2. Basis of Presentation
| a. Basis of Presentation |
The condensed consolidated financial statements include the accounts of the Company and its subsidiaries. In the opinion of management, the accompanying condensed consolidated financial statements reflect all adjustments, including adjustments of a normal and recurring nature, necessary for a fair presentation of financial position and results of operations. Certain prior year items have been reclassified to conform to the 2003 presentation. Results of operations for interim periods are not necessarily indicative of results for the full year. The accompanying consolidated financial statements and footnotes should be read in conjunction with the Companys 2002 Annual Report on Form 10-K.

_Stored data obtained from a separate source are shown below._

(** A successful [m_queue.pop] moves the head of the chain, if any, back into
    the lock-free queue. *)
Definition overflow_pop (m : overflow) : option (qid * overflow) :=
  match lf_pop (ov_queue m) with
  | Some (ret, q) =>
      match ov_chain m with
      | [] => Some (ret, {| ov_queue := q; ov_chain := [] |})
      | l :: newhead =>
          Some (ret, overflow_push l {| ov_queue := q; ov_chain := newhead |})
      end
  | None => None
  end.

(** The chain is used only while the lock-free queue is full. *)
Definition overflow_wf (m : overflow) : Prop :=
  (0 < lf_cap (ov_queue m))%nat /\
  (length (lf_contents (ov_queue m)) <= lf_cap (ov_queue m))%nat /\
  (ov_chain m <> [] -> length (lf_contents (ov_queue m)) = lf_cap (ov_queue m)).
End OVERFLOW.
Arguments overflow Q : clear implicits.

#[export] Instance overflow_global {Q} `{LockfreeQueue Q} : GlobalQueue (overflow Q) := {|
  gq_push := overflow_push;
  gq_pop := overflow_pop;
  gq_elems m := lf_contents (ov_queue m) ++ ov_chain m;
  gq_wf := overflow_wf
|}.

Lemma overflow_push_cases {Q} `{LockfreeQueueLaws Q} q (m : overflow Q) :
  (lf_cap (ov_queue m) <= length (lf_contents (ov_queue m)))%nat /\
    overflow_push q m = {| ov_queue := ov_queue m; ov_chain := q :: ov_chain m |} \/
  (length (lf_contents (ov_queue m)) < lf_cap (ov_queue m))%nat /\
  exists q', overflow_push q m = {| ov_queue := q'; ov_chain := ov_chain m |} /\
    lf_contents q' = lf_contents (ov_queue m) ++ [q] /\
    lf_cap q' = lf_cap (ov_queue m).
Proof.
  unfold overflow_push. destruct (lf_push q (ov_queue m)) eqn:E.
  - right. pose proof (lf_push_some _ _ _ E) as [? ?]. split; [|by eauto].
    destruct (decide (length (lf_contents (ov_queue m)) < lf_cap (ov_queue m))%nat); [done|].
    pose proof (proj2 (lf_push_none q (ov_queue m)) ltac:(lia)). congruence.
  - left. split; [|done]. by apply lf_push_none in E.
Qed.

Lemma overflow_push_wf {Q} `{LockfreeQueueLaws Q} q (m : overflow Q) :
  overflow_wf m -> overflow_wf (overflow_push q m).
Proof.
  intros (Hc & Hle & Hfull).
  destruct (overflow_push_cases q m) as [[? ->]|[Hlt (q' & -> & Hq' & Hcap)]];
    unfold overflow_wf; simpl.
  - split_and!; [done|done|lia].
  - rewrite Hcap, Hq', length_app; simpl. split_and!; [done|lia|].
    intros Hne. specialize (Hfull Hne). lia.
Qed.

Lemma overflow_push_elems {Q} `{LockfreeQueueLaws Q} q (m : overflow Q) :
  gq_elems (overflow_push q m) ≡ₚ q :: gq_elems m.
Proof.
  simpl. destruct (overflow_push_cases q m) as [[? ->]|[Hlt (q' & -> & Hq' & Hcap)]]; simpl.
  - by rewrite <- Permutation_middle.
  - rewrite Hq', <- app_assoc. simpl. by rewrite <- Permutation_middle.
Qed.

#[export] Instance overflow_global_laws {Q} `{LockfreeQueueLaws Q} :
  GlobalQueueLaws (overflow Q).
Proof.
  split; simpl.
  - intros. by apply overflow_push_wf.
  - intros. apply overflow_push_elems.
  - intros q [lq l] g' (Hc & Hle & Hfull). unfold overflow_pop. simpl in *.
    destruct (lf_pop lq) as [[x lq']|] eqn:E; [|done].
    apply lf_pop_some in E as [Ec Ecap]. rewrite Ec in *; simpl in *.
    destruct l as [|y l]; intros [= -> <-].
    + split_and!; simpl; [lia|lia|done].
    + specialize (Hfull ltac:(done)).
      destruct (overflow_push_cases y {| ov_queue := lq'; ov_chain := l |})
        as [[Hge _]|[Hlt (q' & -> & Hq' & Hcap)]]; simpl in *; [lia|].
      unfold overflow_wf; simpl. rewrite Hcap, Hq', length_app; simpl.
      split_and!; [lia|lia|lia].
  - intros q [lq l] g' _. unfold overflow_pop. simpl.
    destruct (lf_pop lq) as [[x lq']|] eqn:E; [|done].
    apply lf_pop_some in E as [Ec Ecap]. rewrite Ec.
    destruct l as [|y l]; intros [= -> <-]; simpl; [done|].
    pose proof (overflow_push_elems y {| ov_queue := lq'; ov_chain := l |}) as Hp.
    simpl in Hp. rewrite Hp. by rewrite <- Permutation_middle.
  - intros [lq l] (Hc & Hle & Hfull). unfold overflow_pop. simpl in *.
    destruct (lf_pop lq) as [[x lq']|] eqn:E; [by destruct l|].
    apply lf_pop_none in E. rewrite E in *. simpl in *. intros _.
    destruct l; [done|]. specialize (Hfull ltac:(done)). lia.
Qed.

(** ** Calls one after the other *)

(** The chain from [p] through the [next] pointers. *)
Fixpoint chain (next : gmap qid qid) (p : option qid) (l : list qid) : Prop :=
  match l with
  | [] => p = None
  | q :: l => p = Some q /\ chain next (next !! q) l
  end.

Lemma next_chain_ext next next' l : forall p, (forall q, q ∈ l -> next' !! q = next !! q) -> chain next p l -> chain next' p l.
Proof.
  induction l as [|q l IH]; intros p Hn; [done|]. intros [-> Hc]. split; [done|]. rewrite Hn by left.
  apply IH; [|done]. intros x Hx. apply Hn. by right.
Qed.

Section REFINEMENT.
Context {Q : Type} `{LockfreeQueueLaws Q}.

(** The memory stands for an abstract queue: the chain is linked, each queue is in it once and
    has its flag set, and the [next] of all others is NULL. *)
Record mgr_repr (m : SNMessageQueueMgr Q) (a : overflow Q) : Prop := {
  mr_queue : mgr_queue m = ov_queue a;
  mr_chain : chain (q_next m) (mgr_list m) (ov_chain a);
  mr_once : NoDup (gq_elems a);
  mr_next : forall q, q ∉ ov_chain a -> q_next m !! q = None;
  mr_flag : forall q, q ∈ gq_elems a -> q ∈ q_inGlobal m
}.

Lemma exec_S fuel pc m : (forall ret, pc <> Finished ret) ->
  mgr_exec (S fuel) pc m = ('(pc, m) ← mgr_step (Q := Q) pc m; mgr_exec fuel pc m).
Proof. by destruct pc; intros Hp; try by destruct (Hp ret). Qed.

(** What [Push] does, from its assertion on: it is also the end of [Pop]. *)
Lemma push_exec fuel ret queue m a : mgr_repr m a -> queue ∈ q_inGlobal m -> queue ∉ gq_elems a -> (5 <= fuel)%nat ->
  exists m', mgr_exec fuel (PushAssert ret queue) m = Ret (ret, m') /\ mgr_repr m' (overflow_push queue a) /\ q_inGlobal m' = q_inGlobal m.
Proof.
  intros [Hq Hc Ho Hn Hf] Hin Hnew Hfuel. do 5 (destruct fuel as [|fuel]; [lia|]).
  rewrite exec_S by done. cbn [mgr_step]. rewrite bool_decide_true, bind_Ret by done. cbn beta iota.
  rewrite exec_S by done. cbn [mgr_step]. pose proof (overflow_push_elems queue a) as Hp. unfold overflow_push in *. rewrite Hq.
  assert (Honce : NoDup (queue :: gq_elems a)) by by apply NoDup_cons.
  destruct (lf_push queue (ov_queue a)) as [q'|] eqn:Ep; rewrite bind_Ret; cbn beta iota.
  - exists (set_queue q' m). split; [by destruct fuel|]. split; [|done]. split; [done|exact Hc|by rewrite Hp|exact Hn|].
    intros x. rewrite Hp. intros [-> |Hx]%elem_of_cons; [exact Hin|by apply Hf].
  - assert (Hnc : queue ∉ ov_chain a) by (intros Hx; apply Hnew; cbn; set_solver).
    rewrite exec_S by done. cbn [mgr_step]. rewrite bool_decide_true, bind_Ret by by apply Hn. cbn beta iota. rewrite exec_S by done. cbn [mgr_step].
    assert (Hflag : forall x, x ∈ gq_elems (mk_overflow (ov_queue a) (queue :: ov_chain a)) -> x ∈ q_inGlobal m).
    { intros x. rewrite Hp. intros [-> |Hx]%elem_of_cons; [exact Hin|by apply Hf]. }
    destruct (mgr_list m) as [h|] eqn:El.
    + rewrite bool_decide_false by (rewrite Hn; done). rewrite bind_Ret. cbn beta iota. rewrite exec_S by done. cbn [mgr_step set_next mgr_list q_next].
      rewrite lookup_partial_alter_eq, El, bool_decide_true, bind_Ret by done. cbn beta iota.
      eexists. split; [by destruct fuel|]. split; [|done]. split; cbn [set_list set_next mgr_queue mgr_list q_next q_inGlobal ov_queue ov_chain]; [done| |by rewrite Hp| |exact Hflag].
      * split; [done|]. rewrite lookup_partial_alter_eq. eapply next_chain_ext; [|exact Hc]. intros x Hx. rewrite lookup_partial_alter_ne; [done|]. by intros ->.
      * intros x Hx. apply not_elem_of_cons in Hx as [Hne Hx]. rewrite lookup_partial_alter_ne by done. by apply Hn.
    + rewrite bool_decide_true, bind_Ret by (by rewrite Hn). cbn beta iota.
      eexists. split; [by destruct fuel|]. split; [|done]. split; cbn [set_list mgr_queue mgr_list q_next q_inGlobal ov_queue ov_chain]; [done| |by rewrite Hp| |exact Hflag].
      * split; [done|]. rewrite (Hn queue Hnc). destruct (ov_chain a) as [|y l]; [done|]. by destruct Hc.
      * intros x Hx. apply not_elem_of_cons in Hx as [Hne Hx]. by apply Hn.
Qed.

Lemma pop_exec m a : mgr_repr m a -> exists m', SNMessageQueueMgr_Pop m = Ret (fst <$> overflow_pop a, m') /\
  mgr_repr m' (default a (snd <$> overflow_pop a)) /\ q_inGlobal m' = q_inGlobal m.
Proof.
  intros Hm. pose proof Hm as [Hq Hc Ho Hn Hf]. unfold SNMessageQueueMgr_Pop, overflow_pop. rewrite exec_S by done. cbn [mgr_step]. rewrite Hq.
  destruct (lf_pop (ov_queue a)) as [[ret q']|] eqn:Ep; rewrite bind_Ret; cbn beta iota; [|by exists m].
  destruct (lf_pop_some _ _ _ Ep) as [Hcont _]. rewrite exec_S by done. cbn [mgr_step set_queue mgr_list].
  destruct (ov_chain a) as [|l rest] eqn:Ea.
  - cbn [chain] in Hc. rewrite Hc, bind_Ret. cbn beta iota. eexists. split; [done|]. split; [|done].
    assert (He : gq_elems a = ret :: gq_elems (mk_overflow q' [])) by (change (gq_elems a) with (lf_contents (ov_queue a) ++ ov_chain a); by rewrite Ea, Hcont). rewrite He in *.
    split; cbn [fmap option_fmap option_map snd default from_option id set_queue mgr_queue mgr_list q_next q_inGlobal ov_queue ov_chain];
      [done|exact Hc|by apply NoDup_cons in Ho as [_ Ho]|exact Hn|]. intros x Hx. apply Hf. by right.
  - destruct Hc as [El Hc]. rewrite El, bind_Ret. cbn beta iota. rewrite exec_S by done. cbn [mgr_step set_queue q_next]. rewrite bind_Ret. cbn beta iota.
    rewrite exec_S by done. cbn [mgr_step set_queue mgr_list]. rewrite El, bool_decide_true, bind_Ret by done. cbn beta iota.
    rewrite exec_S by done. cbn [mgr_step]. rewrite bind_Ret. cbn beta iota.
    assert (He : gq_elems a ≡ₚ ret :: l :: gq_elems (mk_overflow q' rest)) by (change (gq_elems a) with (lf_contents (ov_queue a) ++ ov_chain a); rewrite Ea, Hcont; cbn; by rewrite <- Permutation_middle).
    rewrite He in Ho. apply NoDup_cons in Ho as [_ Ho]. pose proof Ho as [Hl Ho']%NoDup_cons.
    destruct (push_exec 5 (Some ret) l (set_next l None (set_list (q_next m !! l) (set_queue q' m))) (mk_overflow q' rest)) as (m' & Hm' & Hr & Hfl);
      [| |done|lia|exists m'; by split; [exact Hm'|split]].
    + split; cbn [set_next set_list set_queue mgr_queue mgr_list q_next q_inGlobal ov_queue ov_chain]; [done| |done| |].
      * eapply next_chain_ext; [|exact Hc]. intros x Hx. rewrite lookup_partial_alter_ne; [done|]. intros ->. apply Hl. cbn. set_solver.
      * intros x Hx. destruct (decide (l = x)) as [-> |Hne]; [apply lookup_partial_alter_eq|]. rewrite lookup_partial_alter_ne by done. apply Hn.
        by apply not_elem_of_cons.
      * intros x Hx. apply Hf. rewrite He. right. by right.
    + cbn. apply Hf. rewrite He. right. by left.
Qed.
End REFINEMENT.

(** ** Runs of calls *)

(** The flag of a queue is written under the lock of the queue, by its owner. *)
Inductive mgr_call :=
| CallFlag (queue : qid) (b : bool)
| CallPush (queue : qid)
| CallPop.

Section CALLS.
Context {Q : Type} `{LockfreeQueueLaws Q}.

(** The answers of the pops. *)
Fixpoint call_run (cs : list mgr_call) (m : SNMessageQueueMgr Q) : outcome (list (option qid) * SNMessageQueueMgr Q) :=
  match cs with
  | [] => Ret ([], m)
  | CallFlag queue b :: cs => call_run cs (set_flag queue b m)
  | CallPush queue :: cs => '(_, m) ← SNMessageQueueMgr_Push queue m; call_run cs m
  | CallPop :: cs => '(r, m) ← SNMessageQueueMgr_Pop m; '(rs, m) ← call_run cs m; Ret (r :: rs, m)
  end.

| b. Employee Stock Options |
Employee Stock Options: Statement of Financial Accounting Standards (SFAS) No. 148, Accounting for Stock-Based Compensation Transition and Disclosure an amendment of FASB Statement No. 123 provides alternative methods of transition for a voluntary change to the fair value based method of accounting for stock based employee compensation and amended the required disclosures. SFAS No. 123, Accounting for Stock-Based Compensation encourages companies to adopt the fair value method for compensation expense recognition related to employee stock options. The accounting requirements of Accounting Principles Board Opinion (APB) No. 25 Accounting for Stock Issued to Employees use the intrinsic value method in determining compensation expense, which represents the excess of the market price of the stock over the exercise price on the measurement date. The Company has elected to continue to utilize the accounting provisions of APB No. 25 for stock options, and is required to provide pro forma disclosures of net income and earnings per share had the Company adopted the fair value method for recognition purposes.
The following tabular information is presented as if the Company had adopted SFAS No. 123 and restated its results: (in millions, except per share amounts).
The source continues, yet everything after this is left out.